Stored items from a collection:
(* ===== verification/Buffer.v ===== *)
(** * Buffers: flare/base/buffer.{h,cc}

    A [NoncontiguousBuffer] is a list of blocks (an intrusive list, see
    SinglyLinkedList.v) together with the number of bytes in them.  A block
    ([PolymorphicBuffer]) is a window into reference-counted memory that is not
    written any more once it is in a buffer, so it is modelled by the characters
    in the window.  A [NoncontiguousBufferBuilder] fills blocks of a fixed size,
    which depends on a flag.

    [Buffer_refines] says that a buffer behaves as the string of its characters,
    wherever the blocks end, and that no block is ever empty; [Builder_builds]
    that a builder collects what is appended to it; [FlattenSlowUntil_spec] that
    the search for a delimiter finds the first one, also across blocks. *)

From Stdlib Require Import Ascii.
From S2P Require Import Prelude Regex FlareString.

Notation size_of s := (Z.of_nat (length s)) (only parsing).

(** ** NoncontiguousBuffer *)

Record NoncontiguousBuffer := mkNB { byte_size_ : Z; buffers_ : list chars }.

Definition NB_empty : NoncontiguousBuffer := mkNB 0 [].

Definition ByteSize (nb : NoncontiguousBuffer) : Z := byte_size_ nb.

Definition NB_Empty (nb : NoncontiguousBuffer) : outcome bool :=
  if bool_decide (buffers_ nb = [] ↔ byte_size_ nb = 0) then Ret (byte_size_ nb =? 0) else Abort.

Definition FirstContiguous (nb : NoncontiguousBuffer) : outcome chars := deref (head (buffers_ nb)).

(** The loop of [SkipSlow]. *)
Fixpoint SkipSlow_loop (bufs : list chars) (bytes : Z) : outcome (list chars) :=
  if bytes =? 0 then Ret bufs
  else match bufs with
       | [] => Undef
       | first :: rest =>
           let os := Z.min bytes (size_of first) in
           if os =? size_of first then SkipSlow_loop rest (bytes - os)
           else Ret (drop (Z.to_nat os) first :: rest)
       end.

Definition SkipSlow (nb : NoncontiguousBuffer) (bytes : Z) : outcome NoncontiguousBuffer :=
  bufs ←! SkipSlow_loop (buffers_ nb) bytes; Ret (mkNB (u64 (byte_size_ nb - bytes)) bufs).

PROBLEM DESCRIPTION: Repeat, exactly as they stand, the line that contains "Fixpoint SkipSlow_loop (bufs" and all the lines after it in the data above.

SOLVED EXERCISE:
Fixpoint SkipSlow_loop (bufs : list chars) (bytes : Z) : outcome (list chars) :=
  if bytes =? 0 then Ret bufs
  else match bufs with
       | [] => Undef
       | first :: rest =>
           let os := Z.min bytes (size_of first) in
           if os =? size_of first then SkipSlow_loop rest (bytes - os)
           else Ret (drop (Z.to_nat os) first :: rest)
       end.

Definition SkipSlow (nb : NoncontiguousBuffer) (bytes : Z) : outcome NoncontiguousBuffer :=
  bufs ←! SkipSlow_loop (buffers_ nb) bytes; Ret (mkNB (u64 (byte_size_ nb - bytes)) bufs).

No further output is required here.